(* ===== verification/BenchProps.v ===== *)
(** * The bench: a request reaches the device and its answer comes back

    The runner at its end of the line: an exchange over a line that echoes, loses a
    transmission or puts noise before it, and an exchange nobody answers. *)
From S2P Require Import Prelude Wire Decoder DecoderFacts DecoderSpec DecoderProps Catalog Codec.
From S2P Require Import Operation OperationProps Identity ReplyProps QueueSet QueueRuns.
From S2P Require Import Burst BurstProps Link LinkRunner.
From S2P Require Import InspectProps ExchangeProps Trace Emulator EmulatorProps Bench.

(** ** The host at its end *)

Section Host.
Context {S C : Type} `{Semaphore S} `{Mpsc C}.
Implicit Types l : LinkRunner Bench S C.

(** The runner with more effects, its line and its decoder. *)
Definition host_at l (added : list Effect) (e : Bench) (d : FrameDecoder) : LinkRunner Bench S C :=
  mkRunner e (added ++ ln_effects l) (ln_queues l)
    (ln_counters l) d (ln_read_buffer l) (ln_burst_hub l) (ln_channel_usable l)
    (ln_maximum_coalesced l) (ln_late_response_guard l).

Lemma host_at_add l xs ys e d e' d' :
  host_at (host_at l xs e d) ys e' d' = host_at l (ys ++ xs) e' d'.
Proof. unfold host_at. cbn. by rewrite app_assoc. Qed.

(** What is broadcast for some echoes. *)
Definition echo_events (id : Z) (echoes : list Frame) : list Effect :=
  replicate (length echoes) (Broadcast (LinkEchoDiscarded id)).

Lemma echo_events_app id a b : echo_events id (a ++ b) = echo_events id b ++ echo_events id a.
Proof. unfold echo_events. by rewrite length_app, Nat.add_comm, replicate_add. Qed.

Lemma handle_echoes l id req echoes events :
  Forall (fun f => is_echo f req = true) echoes ->
  handle_events l id req ((EventFrame <$> echoes) ++ events)
    = handle_events (host_at l (echo_events id echoes) (ln_env l) (ln_decoder l)) id req events.
Proof.
  intros He. revert l. induction He as [|f echoes Hf He IH]; intros l; [by destruct l|].
  cbn [fmap list_fmap app handle_events]. rewrite Hf, IH.
  change (broadcast l (LinkEchoDiscarded id))
    with (host_at l (echo_events id [f]) (ln_env l) (ln_decoder l)).
  rewrite host_at_add, <- echo_events_app. done.
Qed.

Lemma handle_reply l id req resp reply events :
  is_echo resp req = false -> DeviceReply_from_frame resp = Ok reply ->
  rep_burst reply = false -> matches_request reply req = true ->
  handle_events l id req (EventFrame resp :: events) = (Some reply, l).
Proof. intros He Hr Hb Hm. cbn [handle_events]. by rewrite He, Hr, Hb, Hm. Qed.

Definition set_host (b : Bench) (host : MemoryChannel) : Bench :=
  mkBench (bn_clock b) host (bn_remote b) (bn_device b) (bn_decoder b) (bn_ended b).

(** A frame that answers a request, with the reply in it. *)
Definition replies (req resp : Frame) (reply : DeviceReply) : Prop :=
  is_echo resp req = false /\ DeviceReply_from_frame resp = Ok reply
  /\ rep_burst reply = false /\ matches_request reply req = true.

(** What the frames still to come make of a reception: the reply in the last of them, or the
    timeout. *)
Definition reception (b : Bench) (deadline : Z) (answer : option (Frame * DeviceReply))
    : result ExchangeError DeviceReply * Bench :=
  match answer with
  | Some (_, reply) => (Ok reply, b)
  | None => (Err ExResponseTimeout, bench_wait b deadline)
  end.

Lemma receive_loop_bench fuel l id req deadline echoes answer :
  ep_alive (bn_remote (ln_env l)) = true -> 0 < ln_read_buffer l ->
  match answer with Some (resp, reply) => replies req resp reply | None => True end ->
  Forall (fun f => is_echo f req = true) echoes ->
  awaits (ln_decoder l) (echoes ++ option_list (fst <$> answer)) (pending (bn_host (ln_env l))) ->
  (pending (bn_host (ln_env l)) = [] ->
   echoes = [] /\ answer = None /\ dec_bytes (ln_decoder l) = []) ->
  (length (pending (bn_host (ln_env l))) < fuel)%nat ->
  exists host d,
    let '(r, b) := reception (set_host (ln_env l) host) deadline answer in
    receive_loop fuel l id req deadline = (Some r, host_at l (echo_events id echoes) b d)
    /\ pending host = [] /\ same_end (bn_host (ln_env l)) host
    /\ decoder_ok d /\ dec_bytes d = [] /\ dec_limits d = dec_limits (ln_decoder l).
Proof.
  intros Hra Hbuf Hans. revert l echoes Hra Hbuf.
  induction fuel as [|fuel IH]; intros l echoes Hra Hbuf Hec Haw Hend Hfuel; [lia|].
  cbn [receive_loop rt_receive bench_runtime]. unfold bench_receive.
  pose proof (receive_spec (bn_host (ln_env l)) (bn_remote (ln_env l)) (ln_read_buffer l) Hbuf) as Hrec.
  destruct (MemoryChannel_receive _ _ _) as [[[[count data]|e] host]|].
  - destruct Hrec as (Hdata & -> & Hle & Hp & Ef & Ea). fold (set_host (ln_env l) host).
    assert (Hz : 0 < zlen data) by (destruct data; [done|unfold zlen; cbn; lia]).
    rewrite (proj2 (Z.eqb_neq _ _)) by lia. cbn [ln_read_buffer with_env].
    rewrite (proj2 (Z.ltb_ge _ _)) by done. cbn [ln_decoder with_env].
    unfold zlen at 1. rewrite Nat2Z.id, firstn_all. rewrite Hp in Haw.
    destruct (push_awaits _ _ _ _ Haw) as (seen & todo & d & Heq & -> & Haw' & Hlim & Hlast).
    change (with_decoder (with_env l (set_host (ln_env l) host)) d)
      with (host_at l [] (set_host (ln_env l) host) d).
    assert (Hsplit : (exists echoes', echoes = seen ++ echoes'
                        /\ todo = echoes' ++ option_list (fst <$> answer))
                     \/ (exists resp reply, answer = Some (resp, reply)
                        /\ seen = echoes ++ [resp] /\ todo = [])).
    { destruct answer as [[resp reply]|]; cbn [option_list fmap option_fmap option_map fst] in *.
      - destruct todo as [|t todo _] using rev_ind.
        + right. exists resp, reply. rewrite app_nil_r in Heq. done.
        + left. rewrite app_assoc in Heq. apply app_inj_tail in Heq as [-> ->]. by exists todo.
      - left. exists todo. rewrite app_nil_r in Heq. by rewrite app_nil_r. }
    destruct Hsplit as [(echoes' & -> & ->)|(resp & reply & -> & -> & ->)].
    + apply Forall_app in Hec as [Hec1 Hec2].
      rewrite <- (app_nil_r (EventFrame <$> seen)), handle_echoes by done. cbn [handle_events].
      rewrite host_at_add, app_nil_r. cbn [host_at ln_env ln_decoder].
      set (l1 := host_at l (echo_events id seen) (set_host (ln_env l) host) d).
      destruct (IH l1 echoes') as (host2 & d2 & Hl); [done|done|done|done| | |].
      * cbn. intros Hx. destruct (Hlast Hx) as [[-> Hy]%app_eq_nil Hz'].
        by destruct answer as [[]|].
      * cbn. rewrite Hp, length_app in Hfuel. unfold zlen in Hz. lia.
      * exists host2, d2. cbn [l1 host_at ln_env ln_decoder] in Hl.
        change (set_host (set_host (ln_env l) host) host2) with (set_host (ln_env l) host2) in Hl.
        destruct (reception _ _ _) as [r b]. destruct Hl as (Hl & Hp2 & [E1 E2] & Hok2 & Hb2 & Hl2).
        fold l1. rewrite Hl. unfold l1. rewrite host_at_add, <- echo_events_app.
        cbn in E1, E2. unfold same_end. split_and!; try done; congruence.
    + destruct Hans as (He & Hr & Hb & Hm). rewrite fmap_app, handle_echoes by done.
      cbn [fmap list_fmap]. rewrite (handle_reply _ _ _ _ reply) by done.
      rewrite host_at_add, app_nil_r. cbn [host_at ln_env ln_decoder].
      destruct Haw' as [Hok _ _ Hd]. cbn in Hd. apply app_eq_nil in Hd as [Hd Hrest].
      exists host, d. by split_and!.
  - destruct Hrec as (_ & _ & Hx). congruence.
  - destruct Hrec as (Hx & _). destruct (Hend Hx) as (-> & -> & Hb).
    exists (bn_host (ln_env l)), (ln_decoder l). cbn [reception].
    assert (Es : set_host (ln_env l) (bn_host (ln_env l)) = ln_env l) by by destruct (ln_env l).
    rewrite Es. destruct Haw as [Hok _ _ _]. by split_and!.
Qed.
End Host.

(** ** A request and its answer *)

(** What the device says to a request, and what is heard of it behind some noise. *)
Definition device_reply (d : EmulatedDevice) (r : Request) : DeviceReply :=
  let data := device_data d (CommandCode_get (req_command r)) in
  mkReply (req_address r) (req_command r) (if data is Some _ then 0 else 64) (ed_status d)
    (default [] data) false (req_physical_layer r)
    (Z.max (ei_response_preambles (ed_identity d)) 2) (req_frame_expansion r).

Definition heard_reply (noise : bytes) (r : DeviceReply) : DeviceReply :=
  mkReply (rep_address r) (rep_command r) (rep_response_code r) (rep_device_status r) (rep_data r)
    (rep_burst r) (rep_physical_layer r)
    (Z.min 255 (rep_response_preambles r + Z.of_nat (trailing_ff noise))) (rep_frame_expansion r).

(** A request both decoders can follow, behind the prefix and the noise before it. *)
Record bench_job (b : Bench) (limits : DecodeLimits) (job : Job) : Prop := {
  bj_typed : Request_typed (job_request job);
  bj_valid : Request_validate (job_request job) = Ok tt;
  bj_command : CommandCode_get (req_command (job_request job)) <> 31;
  bj_device : minimum_preambles (dec_limits (bn_decoder b)) <= req_preambles (job_request job);
  bj_host : minimum_preambles limits <= req_preambles (job_request job);
  bj_device_prefix :
    harmless (dec_limits (bn_decoder b))
      (fp_noise_prefix (ep_faults (bn_host b)) ++ job_transmit_prefix job);
  bj_host_prefix : harmless limits (job_transmit_prefix job);
  bj_device_room :
    zlen (fp_noise_prefix (ep_faults (bn_host b))) + zlen (job_transmit_prefix job)
      + MAX_ENCODED_FRAME_SIZE <= buffer_capacity (dec_limits (bn_decoder b));
  bj_host_room :
    zlen (job_transmit_prefix job) + zlen (fp_noise_prefix (ep_faults (bn_remote b)))
      + 2 * MAX_ENCODED_FRAME_SIZE <= buffer_capacity limits;
  bj_prefix : zlen (job_transmit_prefix job) <= MAXIMUM_TRANSMIT_PREFIX;
}.

(** The frame of a request. *)
Record job_frame (job : Job) (f : Frame) : Prop := {
  jf_frame : Request_to_frame (job_request job) = Ok f;
  jf_wf : Frame_wf f;
  jf_repair : frame_repair f = None;
  jf_kind : frame_kind f = KindRequest;
  jf_preambles : frame_preambles f = req_preambles (job_request job);
  jf_requested : requested f = CommandCode_get (req_command (job_request job));
  jf_logical : logical_command f = req_command (job_request job);
  jf_address : frame_address f = req_address (job_request job);
  jf_layer : frame_physical_layer f = req_physical_layer (job_request job);
  jf_expansion : frame_expansion f = req_frame_expansion (job_request job);
  jf_expanded : frame_wire_command f = 31 -> 2 <= zlen (frame_payload f);
}.

Lemma bench_frame job :
  Request_typed (job_request job) -> Request_validate (job_request job) = Ok tt ->
  CommandCode_get (req_command (job_request job)) <> 31 ->
  exists f, job_frame job f.
Proof.
  set (r := job_request job). intros Ht Hv H31.
  assert (Hf : Request_to_frame r = Ok (request_frame r)).
  { rewrite Request_to_frame_spec by apply Ht. by rewrite Hv. }
  destruct (request_frame_command r _ (rqt_command r Ht) H31 Hf) as (Hl & Ha & Hp & He).
  assert (Hx : frame_wire_command (request_frame r) = 31 -> 2 <= zlen (frame_payload (request_frame r))).
  { intros E. destruct (Z.leb_spec 2 (zlen (frame_payload (request_frame r)))) as [|Hlt]; [done|].
    unfold logical_command in Hl. rewrite E, (proj2 (Z.leb_gt _ _)) in Hl by done. cbn in Hl.
    exfalso. apply H31. by rewrite <- Hl. }
  exists (request_frame r). split; try done; [by eapply request_frame_wf|].
  unfold requested. fold r. rewrite <- Hl. unfold logical_command.
  destruct (Z.eqb_spec (frame_wire_command (request_frame r)) 31) as [E|E]; [|done].
  by rewrite (proj2 (Z.leb_le _ _)) by auto.
Qed.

EXERCISE GOAL
Your answer should be only the number of lines in the entries above that hold the string "exists".

ANSWER SPACE
11